The superbug that munches medicine
Friday 06 December 1996
In a matter of days, the bacterium enterococcus faecium, a common species found in the gut, managed not only to develop resistance to the antibiotic vancomycin but also mutated so that a strain became dependent on the drug for its survival.
Doctors at St George's Hospital in London admitted a 60-year-old man with a ruptured oesophagus in February 1996. After an operation he developed an infection. One of the causes of his infection was found to be E. faecium and he was treated with antibiotics, but became feverish again after another operation. E. faecium which had been susceptible to the antibiotic vancomycin was now resistant to it and a strain of the bug was found to actually require vancomycin for its growth. The patient was treated with alternative antibiotics and made a full recovery
In the same month, a 64-year-old retired nurse was admitted to the same hospital for a routine operation. He developed an infection afterwards, and vancomycin-resistant and vancomycin-dependent strains of E faecium were isolated. He too eventually recovered.
Resistance to antibiotics is becoming increasingly common, as the World Health Organisation warned earlier this year. Scientists have called for stricter controls over administering antibiotics as the lifespan of drugs shortens all the time.

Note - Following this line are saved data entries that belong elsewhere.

(* ===== verification/Flow.v ===== *)
(** * Flows ([aap-observe/src/flow.rs])

    A flow numbers the events of its four streams and hands batches to the
    recorder. [Observer] is the interface the engine relies on; a flow over a
    recorder implements it. *)
From S2P Require Import Prelude Protocol Ids Observe Recorder Retention Recording.

(** ** State *)

(** `aap-observe/src/flow.rs:29-36`, `FlowContext` *)
Record FlowContext := mkContext {
  context_session : string;
  context_request : option string;
  context_parent : option string;
  context_policy : Z;
  context_protocol : Protocol }.

(** `aap-observe/src/flow.rs:37-43`, `Emission` *)
Record Emission := mkEmission {
  e_direction : Direction; e_view : View; e_inspection : Inspection; e_redaction : Redaction;
  e_data : Data }.

(** `aap-observe/src/flow.rs:46-52`, `Inner`: the recorder is passed beside the flow *)
Record Flow := mkFlow {
  context : FlowContext; id : string; flow_required : bool; sequences : list Z }.

Definition set_sequences (f : Flow) (s : list Z) : Flow :=
  mkFlow (context f) (id f) (flow_required f) s.

(** `aap-observe/src/flow.rs:82-103`, `Flow::record_batch_with` (slot and stream of an
    emission) *)
Definition slot (d : Direction) (v : View) : nat :=
  match d, v with
  | Outbound, Agent => 0 | Outbound, Upstream => 1 | Inbound, Agent => 2 | Inbound, Upstream => 3
  end.
Definition stream_name (d : Direction) (v : View) : string :=
  match d, v with
  | Outbound, Agent => "outbound.agent" | Outbound, Upstream => "outbound.upstream"
  | Inbound, Agent => "inbound.agent" | Inbound, Upstream => "inbound.upstream"
  end.

Section Flows.
Context `{Base64} (record_size : Record_ -> option Z).

(** `aap-observe/src/flow.rs:131-153`, `Flow::new`; [random] is the fresh identifier *)
Definition Flow_new (c : FlowContext) (required : bool) (random : option string) : Result Flow :=
  if negb (valid_id (context_session c) 16)
     || match context_request c with Some i => negb (valid_id i 16) | None => false end
     || match context_parent c with Some i => negb (valid_id i 16) | None => false end
     || (context_policy c =? 0)
  then fail RequestInvalid
  else
    match random with
    | None => fail ObservationUnavailable
    | Some i => Ok (mkFlow c i required [0; 0; 0; 0])
    end.

(** `aap-observe/src/flow.rs:73-113`, `Flow::record_batch_with` (the events): the
    counters, and [None] when one would overflow *)
Fixpoint number (f : Flow) (seqs : list Z) (emissions : list Emission) : list Z * option (list Event) :=
  match emissions with
  | [] => (seqs, Some [])
  | m :: rest =>
      let i := slot (e_direction m) (e_view m) in
      let sequence := nth i seqs 0 in
      match checked_add sequence 1 with
      | None => (seqs, None)
      | Some n =>
          let c := context f in
          let event := mkEvent (context_session c) (context_request c) (context_parent c) (id f)
            (stream_name (e_direction m) (e_view m)) sequence (context_protocol c)
            (e_inspection m) (e_redaction m) (context_policy c) (e_direction m) (e_view m)
            (e_data m) in
          let (seqs, events) := number f (<[ i := n ]> seqs) rest in
          (seqs, (event ::.) <$> events)
      end
  end.

(** `aap-observe/src/flow.rs:58-127`, `Flow::record_batch_with`: the boolean beside
    the caller's state is the closure's [rejected] *)
Definition flow_record {S : Type} (f : Flow) (st : State) (emissions : list Emission)
    (now : option Z) (commit : S -> S * Result unit) (s : S) : Flow * State * S * Result unit :=
  if bool_decide (emissions = []) || (16 <? len emissions) then (f, st, s, fail RequestInvalid)
  else
    match number f (sequences f) emissions with
    | (seqs, None) => (set_sequences f seqs, st, s, fail ObservationUnavailable)
    | (seqs, Some events) =>
        let '(st, (s, was_rejected), r) :=
          record_batch_with record_size st events (flow_required f) now
            (fun '(s, _) => let (s, r) := commit s in ((s, is_err r), r)) (s, false) in
        (set_sequences f (if was_rejected then sequences f else seqs), st, s, r)
    end.
End Flows.

(** ** The interface of the engine *)

(** What a user of observation may do: offer a batch with a commit of its own
    state. [F] is the observing state. *)
Class Observer (F : Type) := {
  observe : forall {S : Type}, F -> list Emission -> (S -> S * Result unit) -> S -> F * S * Result unit }.

(** The outcomes of offering a batch: the commit did not run, it ran and the batch
    counts as recorded, or it ran, was refused, and no evidence changed. *)
Inductive observed {F S : Type} (f : F) (s : S) (commit : S -> S * Result unit)
    : F -> S -> Result unit -> Prop :=
  | obs_not_run f' e : observed f s commit f' s (Err e)
  | obs_accepted f' s' : commit s = (s', Ok tt) -> observed f s commit f' s' (Ok tt)
  | obs_rejected s' e : commit s = (s', Err e) -> observed f s commit f s' (Err e).

Class ObserverLaws (F : Type) `{Observer F} : Prop := {
  observe_outcome {S : Type} (f : F) es (commit : S -> S * Result unit) s f' s' r :
    observe f es commit s = (f', s', r) -> observed f s commit f' s' r }.

(** A flow, its recorder and the readings the clock will give. *)
Record Observing := mkObserving { flow : Flow; recorder : State; clock : list (option Z) }.

Section Instances.
Context `{Base64} (record_size : Record_ -> option Z).

Definition observing : Observer Observing := {|
  observe S o es commit s :=
    let '(f, st, s, r) :=
      flow_record record_size (flow o) (recorder o) es (default None (head (clock o))) commit s in
    (mkObserving f st (match r with Ok _ => tail (clock o) | Err _ => clock o end), s, r) |}.

Lemma flow_record_outcome {S : Type} f st es now (commit : S -> S * Result unit) s f' st' s' r :
  flow_record record_size f st es now commit s = (f', st', s', r) ->
  observed (f, st) s commit (f', st') s' r.
Proof.
  unfold flow_record. destruct (_ || _); [intros; simplify_eq; constructor|].
  destruct (number f (sequences f) es) as [seqs [events|]]; [|intros; simplify_eq; constructor].
  destruct (record_batch_with _ _ _ _ _ _ _) as [[st1 [s1 rej]] r1] eqn:Hr.
  apply record_batch_committed in Hr. intros Heq. simplify_eq.
  inversion Hr as [? e|? ? Hc|? e Hc]; subst.
  - apply obs_not_run.
  - destruct (commit s) as [s2 [[]|e]] eqn:Hs; cbn in Hc; simplify_eq. by apply obs_accepted.
  - destruct (commit s) as [s2 [[]|e2]] eqn:Hs; cbn in Hc; simplify_eq.
    replace (set_sequences f (sequences f)) with f by by destruct f.
    by apply obs_rejected.
Qed.

(** A flow over a recorder keeps the observer's contract: a batch either does
    not run the caller's commit and reports an error, or reports exactly what the
    commit answered; when the commit refuses, neither the flow's counters nor any
    record, queue, identity or byte counter of the recorder has changed. *)
Lemma observing_laws : @ObserverLaws Observing observing.
Proof.
  constructor. intros S o es commit s o' s' r. cbn.
  destruct (flow_record _ _ _ _ _ _ _) as [[[f1 st1] s1] r1] eqn:Hf. intros Ho. simplify_eq.
  apply flow_record_outcome in Hf. inversion Hf as [? e|? ? Hc|? e Hc]; subst.
  - apply obs_not_run.
  - by apply obs_accepted.
  - replace (mkObserving (flow o) (recorder o) (clock o)) with o by by destruct o.
    by apply obs_rejected.
Qed.
End Instances.

(** ** Numbering *)

Lemma number_spec f seqs es seqs' events : length seqs = 4%nat ->
  number f seqs es = (seqs', Some events) ->
  length seqs' = 4%nat
  /\ Forall2 (fun m e => direction e = e_direction m /\ view e = e_view m /\ data e = e_data m
       /\ stream_id e = stream_name (e_direction m) (e_view m)) es events
  /\ forall d v, let mine := List.filter (fun e => bool_decide (direction e = d) && bool_decide (view e = v)) events in
       nth (slot d v) seqs' 0 = nth (slot d v) seqs 0 + len mine
       /\ forall j e, mine !! j = Some e -> sequence e = nth (slot d v) seqs 0 + Z.of_nat j.
Proof.
  revert seqs seqs' events; induction es as [|m es IH]; intros seqs seqs' events Hl Hn; cbn in Hn.
  { simplify_eq. split_and!; [done|constructor|]. intros d v. cbn. change (len []) with 0.
    split; [lia|]. intros j e Hj. done. }
  destruct (checked_add _ _) as [n|] eqn:Hc; [|done]. apply checked_add_Some in Hc as [-> _].
  destruct (number _ _ es) as [s2 [evs|]] eqn:Hr; cbn in Hn; simplify_eq.
  apply IH in Hr as (H1 & H2 & H3); [|by rewrite length_insert].
  split_and!; [done|by constructor|]. intros d v. specialize (H3 d v). cbn zeta in H3 |- *.
  set (i := slot (e_direction m) (e_view m)) in *.
  assert (Hi : (i < 4)%nat) by (unfold i; destruct (e_direction m), (e_view m); cbn; lia).
  assert (Hnth : forall j x, nth j (<[ i := x ]> seqs) 0 = if decide (j = i) then x else nth j seqs 0).
  { intros j x. rewrite !nth_lookup. case_decide as Hj.
    - subst j. rewrite list_lookup_insert_eq by lia. done.
    - by rewrite list_lookup_insert_ne. }
  rewrite Hnth in H3. cbn [List.filter direction view].
  assert (Hslot : slot d v = i <-> e_direction m = d /\ e_view m = v).
  { unfold i. destruct d, v, (e_direction m), (e_view m); cbn; naive_solver. }
  destruct (decide (slot d v = i)) as [Hd|Hd].
  - apply Hslot in Hd as Hd'. destruct Hd' as [Hdd Hvv].
    rewrite !bool_decide_eq_true_2 by done. cbn [andb]. rewrite len_cons. destruct H3 as [H3' H3].
    rewrite Hd in *. rewrite H3'. split; [lia|]. intros [|j] e Hj; cbn in Hj; simplify_eq; [cbn; lia|].
    rewrite (H3 j e Hj). lia.
  - assert (Hf : bool_decide (e_direction m = d) && bool_decide (e_view m = v) = false).
    { apply not_true_is_false. rewrite andb_true_iff, !bool_decide_eq_true. by rewrite <-Hslot. }
    by rewrite Hf.
Qed.

(** A flow numbers each of its four streams without gaps or repetition: the
    events of an accepted batch continue their stream's counter, and a refused
    commit leaves the counters as they were. *)
Lemma flow_sequences `{Base64} record_size {S : Type} f st es now (commit : S -> S * Result unit) s f' st' s' r :
  length (sequences f) = 4%nat ->
  flow_record record_size f st es now commit s = (f', st', s', r) ->
  (r = Ok tt -> exists events,
     number f (sequences f) es = (sequences f', Some events)
     /\ forall d v, let mine := List.filter (fun e => bool_decide (direction e = d) && bool_decide (view e = v)) events in
          nth (slot d v) (sequences f') 0 = nth (slot d v) (sequences f) 0 + len mine
          /\ forall j e, mine !! j = Some e -> sequence e = nth (slot d v) (sequences f) 0 + Z.of_nat j)
  /\ (s' <> s -> is_err r = true -> f' = f).
Proof.
  intros Hl Hf. split.
  - intros ->. unfold flow_record in Hf. destruct (_ || _); [done|].
    destruct (number f (sequences f) es) as [seqs [events|]] eqn:Hn; [|done].
    destruct (record_batch_with _ _ _ _ _ _ _) as [[st1 [s1 rej]] r1] eqn:Hr.
    apply record_batch_committed in Hr. simplify_eq. exists events.
    inversion Hr as [|? ? Hc|]; subst.
    destruct (commit s) as [s2 [[]|e]] eqn:Hs; cbn in Hc; simplify_eq. cbn.
    split; [done|]. by apply number_spec in Hn as (_ & _ & ?).
  - intros Hs He. apply flow_record_outcome in Hf. inversion Hf; subst; done.
Qed.
(* ===== verification/Cookies.v ===== *)
(** * Cookie custody ([aap-auth/src/cookies.rs])

    The private jar of one authentication context: strict parsing of [set-cookie],
    capture with bounded storage and history, and the outgoing [cookie] header. A
    [SystemTime] is a number of nanoseconds; [httpdate] is a parameter. *)
From S2P Require Import Prelude Protocol Ids Catalog Profile Secrets Redaction Injection.

(** `aap-auth/src/cookies.rs:17-23`, `Cookie` *)
Record Cookie := mkCookie { c_name : string; c_value : string; c_path : string; c_expires : option Z }.
#[export] Instance Cookie_eq_dec : EqDecision Cookie.
Proof. solve_decision. Defined.

(** `aap-auth/src/cookies.rs:12-16`, `CookieJar` *)
Record CookieJar := mkJar { jar_origin : string; cookies : list Cookie; history : list string }.

(** `aap-auth/src/cookies.rs:27-33`, `CookieJar::new` *)
Definition CookieJar_new (t : Target) : CookieJar := mkJar (origin t) [] [].
(** `aap-auth/src/cookies.rs:161-164`, `CookieJar::clear` *)
Definition jar_clear (j : CookieJar) : CookieJar := mkJar (jar_origin j) [] [].
(** `aap-auth/src/cookies.rs:165-171`, `CookieJar::check_origin` *)
Definition check_origin (j : CookieJar) (t : Target) : Result unit :=
  if bool_decide (origin t = jar_origin j) then Ok tt else fail PolicyDenied.
(** `aap-auth/src/cookies.rs:172-175`, `CookieJar::expire` *)
Definition live (now : Z) (c : Cookie) : bool := match c_expires c with Some e => now <? e | None => true end.
Definition jar_expire (j : CookieJar) (now : Z) : CookieJar :=
  mkJar (jar_origin j) (List.filter (live now) (cookies j)) (history j).

(** `aap-auth/src/cookies.rs:177-182`, `path_matches` *)
Definition path_matches (cookie request : string) : bool :=
  bool_decide (request = cookie)
  || match strip_prefix (as_bytes request) (as_bytes cookie) with
     | Some suffix => ends_with_char cookie slash || starts_with suffix [slash]
     | None => false
     end.

(** [str::parse::<u64>] on decimal digits. *)
Fixpoint digits_value (acc : Z) (l : list byte) : Z :=
  match l with [] => acc | b :: rest => digits_value (acc * 10 + (byte_val b - 48)) rest end.
Definition parse_u64 (l : list byte) : option Z :=
  let v := digits_value 0 l in if v <=? u64_max then Some v else None.
Definition all_digits (l : list byte) : bool := negb (bool_decide (l = [])) && forallb is_ascii_digit l.
(** [SystemTime::checked_add] of whole seconds. *)
Definition i64_max : Z := 9223372036854775807.
Definition add_seconds (now seconds : Z) : option Z :=
  let t := now + seconds * 1000000000 in
  if t / 1000000000 <=? i64_max then Some t else None.

(** What the attributes of a [set-cookie] header said. *)
Record Attributes := mkAttributes {
  a_secure : bool; a_path : option string; a_expires : option Z; a_max_age : option Z }.

(** `aap-auth/src/cookies.rs:201-203`, `parse` (the bytes of a value) *)
Definition value_octet (b : byte) : bool :=
  let v := byte_val b in
  (v =? 33) || in_range 35 43 b || in_range 45 58 b || in_range 60 91 b || in_range 93 126 b.

Section Jar.
Context `{Base64} `{Http} `{Urls} `{HttpMessage} (json_string : list byte -> option (list byte))
  (parse_http_date : list byte -> option Z).

(** `aap-auth/src/cookies.rs:232-248`, `parse` ([max-age]) *)
Definition parse_max_age (value : list byte) (now : Z) : Result Z :=
  match strip_prefix value ["-"%char] with
  | Some digits => if all_digits digits then Ok now else fail AuthProfileUnsupported
  | None =>
      if all_digits value then
        match parse_u64 value with
        | Some s => ok_or (add_seconds now s) (Error_new LimitExceeded)
        | None => fail AuthProfileUnsupported
        end
      else fail AuthProfileUnsupported
  end.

But it is extremely rare for bacteria to be able to go through such a huge evolutionary change in such a short space of time.
"It is absolutely fascinating the way it takes such evolutionary steps. It would take man 10 million years to achieve such a change," said Dr Ian Eltringham, a clinical microbiologist at Tooting Public Health Laboratory in London.
"The kill becomes the cure for the bug. The ultimate step in the evolution of resistance is when an organism only grows in the presence of an antibiotic ... Have we at last witnessed the emergence of a true superbug?" But he stressed that there was no major public health concern. Vancomycin can only be administered through the veins and is only used in intensive care and specialist units. "As soon as the vancomycin is stopped the bug disappears," said Dr Eltringham. "Doctors need to increase surveillance of the situation and there should be a raised level of awareness but if I see another case in my career I would be honoured."